Saved data entries:
********

(* ===== verification/ServerLoop.v ===== *)
(** The server around the operation handler ([pseudo_server.c]): the table of
    clients, one message of one client, and the event loop.

    What the server does to the outside is collected in [outputs].  Memory the
    C code would write outside its blocks gives [None].  The loop is the one
    with [epoll]; [ServerSelect] has the other.  Counting and timing of messages, the diagnostics and the two
    log lines at start and exit are not modelled. *)

From stdpp Require Import base gmap list strings.
From Stdlib Require Import ZArith Lia Ascii.
From S2P Require Import Prelude Format Tables Modes Message Sql FileDb Xattr LogDb ServerOp.

Open Scope Z_scope.

Record client_slot := mkSlot {
  c_fd : Z;
  c_pid : Z;
  c_tag : option bytes;
  c_program : option bytes
}.

Definition free_slot : client_slot := mkSlot (-1) 0 None None.

(** Things others see: bytes sent on a socket, a socket closed. *)
Inductive output := Sent (fd : Z) (wire : bytes) | Closed (fd : Z).

Definition LOOP_DELAY : Z := 2.
Definition DEFAULT_PSEUDO_SERVER_TIMEOUT : Z := 30.

Section ServerLoop.
Context {E : SqlEngine} {PM : PathMax} {SC : ServerConfig} {M : Malloc}.

Record server := mkServer {
  clients : list client_slot;            (* its length is max_clients *)
  active_clients : Z;
  highest_client : Z;
  die_peacefully : bool;
  die_forcefully : bool;
  server_timeout : Z;                    (* pseudo_server_timeout *)
  loop_timeout : Z;
  sdb : pdb;
  occasional : Z;                        (* static of pdb_maybe_backup *)
  rx : rx_state;                         (* statics of pseudo_msg_receive *)
  outputs : list output                  (* latest first *)
}.

Definition max_clients (s : server) : Z := Z.of_nat (length (clients s)).

Definition with_clients l a h (s : server) : server :=
  mkServer l a h (die_peacefully s) (die_forcefully s) (server_timeout s) (loop_timeout s) (sdb s) (occasional s) (rx s) (outputs s).
Definition with_peace b (s : server) : server :=
  mkServer (clients s) (active_clients s) (highest_client s) b (die_forcefully s) (server_timeout s) (loop_timeout s) (sdb s) (occasional s) (rx s) (outputs s).
Definition with_force b (s : server) : server :=
  mkServer (clients s) (active_clients s) (highest_client s) (die_peacefully s) b (server_timeout s) (loop_timeout s) (sdb s) (occasional s) (rx s) (outputs s).
Definition with_timeouts t l (s : server) : server :=
  mkServer (clients s) (active_clients s) (highest_client s) (die_peacefully s) (die_forcefully s) t l (sdb s) (occasional s) (rx s) (outputs s).
Definition with_sdb d (s : server) : server :=
  mkServer (clients s) (active_clients s) (highest_client s) (die_peacefully s) (die_forcefully s) (server_timeout s) (loop_timeout s) d (occasional s) (rx s) (outputs s).
Definition with_occasional o (s : server) : server :=
  mkServer (clients s) (active_clients s) (highest_client s) (die_peacefully s) (die_forcefully s) (server_timeout s) (loop_timeout s) (sdb s) o (rx s) (outputs s).
Definition with_rx r (s : server) : server :=
  mkServer (clients s) (active_clients s) (highest_client s) (die_peacefully s) (die_forcefully s) (server_timeout s) (loop_timeout s) (sdb s) (occasional s) r (outputs s).
Definition emit o (s : server) : server :=
  mkServer (clients s) (active_clients s) (highest_client s) (die_peacefully s) (die_forcefully s) (server_timeout s) (loop_timeout s) (sdb s) (occasional s) (rx s) (o :: outputs s).

Definition slot (s : server) (i : Z) : client_slot := default free_slot (clients s !! Z.to_nat i).

(** *** The table of clients *)

(** The first free slot. *)
Fixpoint first_free (l : list client_slot) (i : nat) : option nat :=
  match l with
  | [] => None
  | c :: l => if c_fd c =? -1 then Some i else first_free l (S i)
  end.

(** [malloc_ok]: whether there is memory for a larger table. *)
Definition open_client (fd : Z) (malloc_ok : bool) (s : server) : server * Z :=
  let new := mkSlot fd 0 None None in
  match first_free (clients s) 0 with
  | Some i =>
      (with_clients (<[i := new]> (clients s)) (active_clients s + 1)
         (if highest_client s <? Z.of_nat i then Z.of_nat i else highest_client s) s, Z.of_nat i)
  | None =>
      if malloc_ok then
        let max := length (clients s) in
        (with_clients (<[max := new]> (clients s ++ replicate 16 free_slot)) (active_clients s + 1)
           (Z.of_nat max + 1) s, Z.of_nat max)
      else (emit (Closed fd) s, 0)
  end.

(** [while (clients[highest_client].fd != -1 && highest_client > 0)] *)
Fixpoint lower_highest (fuel : nat) (l : list client_slot) (h : Z) : Z :=
  match fuel with
  | O => h
  | S fuel =>
      if negb (c_fd (default free_slot (l !! Z.to_nat h)) =? -1) && (0 <? h)
      then lower_highest fuel l (h - 1) else h
  end.

Definition close_client (client : Z) (s : server) : server :=
  if (highest_client s <? client) || (client <=? 0) then s
  else
    let s := emit (Closed (c_fd (slot s client))) s in
    let l := <[Z.to_nat client := free_slot]> (clients s) in
    let h := highest_client s in
    with_clients l (active_clients s - 1)
      (if client =? h then lower_highest (Z.to_nat h) l h else h) s.

(** *** One message *)

Definition set_slot (i : Z) (c : client_slot) (s : server) : server :=
  with_clients (<[Z.to_nat i := c]> (clients s)) (active_clients s) (highest_client s) s.

(** The first ping of a client names its process, program and tag. *)
Definition register_client (i : Z) (m : pseudo_msg_t) (s : server) : server :=
  let c := slot s i in
  if (m_type m =? PSEUDO_MSG_PING) && (c_pid c =? 0) then
    if negb (m_pathlen m =? 0) then
      let program := path_str m in
      let proglen := Z.of_nat (length program) in
      let tag := if proglen <? m_pathlen m
                 then Some (take (Z.to_nat (m_pathlen m - proglen - 1)) (c_str (drop (Z.to_nat (proglen + 1)) (m_path m))))
                 else c_tag c in
      set_slot i (mkSlot (c_fd c) (m_client m) tag (Some program)) s
    else set_slot i (mkSlot (c_fd c) (m_client m) (c_tag c) (c_program c)) s
  else s.

(** [s += snprintf(s, 8, "%d ", pid)]: at most 7 characters and a NUL are
    stored, the pointer moves by the full length. *)
Definition list_pid (buf : bytes) (off : nat) (pid : Z) : option (bytes * nat) :=
  let text := decimal pid ++ [" "%char] in
  let stored := take 7 text ++ [NUL] in
  if (off + length stored <=? length buf)%nat
  then Some (take off buf ++ stored ++ drop (off + length stored) buf, (off + length text)%nat)
  else None.

(** The other active clients, [j] from 1 to [highest_client]. *)
Fixpoint list_clients (fuel : nat) (s : server) (i j : Z) (buf : bytes) (off : nat) : option (bytes * nat) :=
  match fuel with
  | O => Some (buf, off)
  | S fuel =>
      if negb (c_fd (slot s j) =? -1) && negb (j =? i) then
        '(buf, off) ← list_pid buf off (c_pid (slot s j));
        list_clients fuel s i (j + 1) buf off
      else list_clients fuel s i (j + 1) buf off
  end.

(** [pdb_backup] writes the tables to the file they were loaded from.  It only
    exists in builds with [USE_MEMORY_DB], where [real_file_db] is opened
    together with [file_db]; what it writes to the disk is not modelled. *)
Definition pdb_backup (p : pdb) : pdb :=
  if file_db_open (conn p) && file_db_dirty p then mkPdb (conn p) false (oldmsg p) else p.

(** Every tenth call makes a backup. *)
Definition pdb_maybe_backup (s : server) : server :=
  if file_db_open (conn (sdb s)) then
    let o := (occasional s + 1) mod 10 in
    let s := with_occasional o s in
    if o =? 0 then with_sdb (pdb_backup (sdb s)) s else s
  else s.

(** A shutdown request; [scratch n] is what [malloc n] returned for the list. *)
Definition serve_shutdown (i : Z) (m : pseudo_msg_t) (scratch : Z -> bytes) (s : server) :
    option (server * pseudo_msg_t * option bytes) :=
  if 2 <? active_clients s then
    '(buf, off) ← list_clients (Z.to_nat (highest_client s)) s i 1 (scratch (8 * active_clients s)) 0;
    let m := set_fd (active_clients s - 2) (set_type PSEUDO_MSG_NAK m) in
    let m := set_pathlen (uint32 (Z.of_nat off + 1)) m in
    Some (with_timeouts 3 (loop_timeout s) (with_sdb (pdb_backup (sdb s)) s), m, Some buf)
  else
    Some (with_peace true s, set_client i (set_pathlen 0 (set_type PSEUDO_MSG_ACK m)), None).

(** Every other request: the message is answered in place. *)
Definition serve_request (i : Z) (m : pseudo_msg_t) (s : server) :
    server * pseudo_msg_t * option bytes :=
  let c := slot s i in
  let '(o, rc) := pseudo_server_response (sdb s) m (c_program c) (c_tag c) in
  let m := set_type (if negb (rc =? 0) then PSEUDO_MSG_NAK else PSEUDO_MSG_ACK) (msg o) in
  let m := set_client i m in
  match response o with
  | Some (path, len) => (with_sdb (db o) s, set_pathlen (uint32 len) m, Some path)
  | None => (with_sdb (db o) s, set_pathlen 0 m, None)
  end.

Definition send_reply (i : Z) (m : pseudo_msg_t) (path : option bytes) (kernel : bytes -> send_result)
    (s : server) : server :=
  match pseudo_msg_send (c_fd (slot s i)) (Some m) (Some (m_pathlen m)) path kernel with
  | (_, wire, _) => emit (Sent (c_fd (slot s i)) wire) s
  end.

(** [stream] is what the client's socket delivers, [kernel] answers the
    sends. *)
Definition serve_client (i : Z) (stream : sock) (kernel : bytes -> send_result) (scratch : Z -> bytes)
    (s : server) : option server :=
  match pseudo_msg_receive (c_fd (slot s i)) (rx s) stream with
  | (RxOverflow, _, _) => None
  | (RxNull, r, _) => Some (close_client i (with_rx r s))
  | (RxMsg m, r, _) =>
      let s := register_client i m (with_rx r s) in
      if m_type m =? PSEUDO_MSG_SHUTDOWN then
        let m := if c_pid (slot s i) =? 0 then set_client (c_pid (slot s i)) m else m in
        '(s, m, path) ← serve_shutdown i m scratch s;
        Some (send_reply i m path kernel (with_rx (mkRx (Some m) (incoming_pathlen r)) s))
      else
        let '(s, m, path) := serve_request i m s in
        let s := with_rx (mkRx (Some m) (incoming_pathlen r)) s in
        if m_type m =? PSEUDO_MSG_FASTOP then
          Some (send_reply i (set_pathlen 0 (set_type PSEUDO_MSG_ACK m)) path kernel s)
        else Some (send_reply i m path kernel s)
  end.

(** *** The event loop

    One ready descriptor of [epoll_wait]: the listening socket, with what
    [accept] returned and whether [epoll_ctl] takes the new descriptor, or a
    client, with the bytes waiting ([None]: none). *)
Inductive ready :=
| Listening (accepted : option Z) (malloc_ok ctl_ok : bool)
| Client (i : Z) (stream : option sock) (kernel : bytes -> send_result) (scratch : Z -> bytes).

(** [WaitTimeout] is also a wait that a signal interrupted. *)
Inductive wait_result := WaitTimeout | WaitReady (events : list ready) | WaitFailed.

(** The descriptor after [fcntl(fd, F_DUPFD, 3)] for descriptor 2. *)
Definition not_stderr (dupfd : Z -> Z) (fd : Z) : Z := if fd =? 2 then dupfd fd else fd.

(** The [bool]: the server exits with [PSEUDO_EXIT_EPOLL_CTL]. *)
Definition loop_event (dupfd : Z -> Z) (e : ready) (s : server) : option (server * bool) :=
  match e with
  | Listening accepted malloc_ok ctl_ok =>
      if negb (die_forcefully s) then
        match accepted with
        | Some fd =>
            let s := with_peace false (with_timeouts DEFAULT_PSEUDO_SERVER_TIMEOUT (loop_timeout s) s) in
            let s := if fd =? 2 then emit (Closed fd) s else s in
            let '(s, i) := open_client (not_stderr dupfd fd) malloc_ok s in
            Some (s, negb (i =? 0) && negb ctl_ok)
        | None => Some (s, false)
        end
      else Some (s, false)
  | Client i stream kernel scratch =>
      match stream with
      | None => Some (close_client i s, false)
      | Some stream => s ← serve_client i stream kernel scratch s; Some (s, false)
      end
  end.

(** The events of one round, until one of them sets [die_forcefully]. *)
Fixpoint loop_events (dupfd : Z -> Z) (es : list ready) (s : server) : option (server * bool) :=
  match es with
  | [] => Some (s, false)
  | e :: es =>
      '(s, failed) ← loop_event dupfd e s;
      if (failed : bool) then Some (s, true)
      else if die_forcefully s then Some (s, false) else loop_events dupfd es s
  end.

(** What follows a round: the next one, [exit(0)], [exit] because [epoll_ctl]
    failed for a new client, or the end of the loop because [epoll_wait] did. *)
Inductive round_end := NextRound | Quits | CtlFailed | LoopBroken.

(** One round of the loop. *)
Definition loop_round (dupfd : Z -> Z) (r : wait_result) (s : server) : option (server * round_end) :=
  '(s, e) ←
    match r with
    | WaitTimeout =>
        if active_clients s =? 1 then
          let s := with_timeouts (server_timeout s) (loop_timeout s - LOOP_DELAY) s in
          let s := pdb_maybe_backup s in
          Some (if loop_timeout s <=? 0 then with_peace true s else s, NextRound)
        else Some (s, NextRound)
    | WaitReady es =>
        '(s, failed) ← loop_events dupfd es (with_timeouts (server_timeout s) (server_timeout s) s);
        Some (s, if (failed : bool) then CtlFailed else NextRound)
    | WaitFailed => Some (s, LoopBroken)
    end;
  match e with
  | NextRound =>
      if die_peacefully s || die_forcefully s then Some (emit (Closed (c_fd (slot s 0))) s, Quits)
      else Some (s, NextRound)
  | _ => Some (s, e)
  end.

(** The state when the loop begins. *)
Definition server_start (listen_fd pid : Z) (d : pdb) : server :=
  mkServer (mkSlot listen_fd pid None None :: replicate 15 free_slot) 1 0 false false
    DEFAULT_PSEUDO_SERVER_TIMEOUT DEFAULT_PSEUDO_SERVER_TIMEOUT d 0 rx_init [].

(** A signal handler sets [die_forcefully]. *)
Definition quit_now (s : server) : server := with_force true s.
End ServerLoop.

********

**ABOUT THIS TASK**
What are the lines from the one with "Some (if loop_timeout" through the last line of the records above? Quote them exactly and add nothing.

**TASK RESPONSE**
          Some (if loop_timeout s <=? 0 then with_peace true s else s, NextRound)
        else Some (s, NextRound)
    | WaitReady es =>
        '(s, failed) ← loop_events dupfd es (with_timeouts (server_timeout s) (server_timeout s) s);
        Some (s, if (failed : bool) then CtlFailed else NextRound)
    | WaitFailed => Some (s, LoopBroken)
    end;
  match e with
  | NextRound =>
      if die_peacefully s || die_forcefully s then Some (emit (Closed (c_fd (slot s 0))) s, Quits)
      else Some (s, NextRound)
  | _ => Some (s, e)
  end.

(** The state when the loop begins. *)
Definition server_start (listen_fd pid : Z) (d : pdb) : server :=
  mkServer (mkSlot listen_fd pid None None :: replicate 15 free_slot) 1 0 false false
    DEFAULT_PSEUDO_SERVER_TIMEOUT DEFAULT_PSEUDO_SERVER_TIMEOUT d 0 rx_init [].

(** A signal handler sets [die_forcefully]. *)
Definition quit_now (s : server) : server := with_force true s.
End ServerLoop.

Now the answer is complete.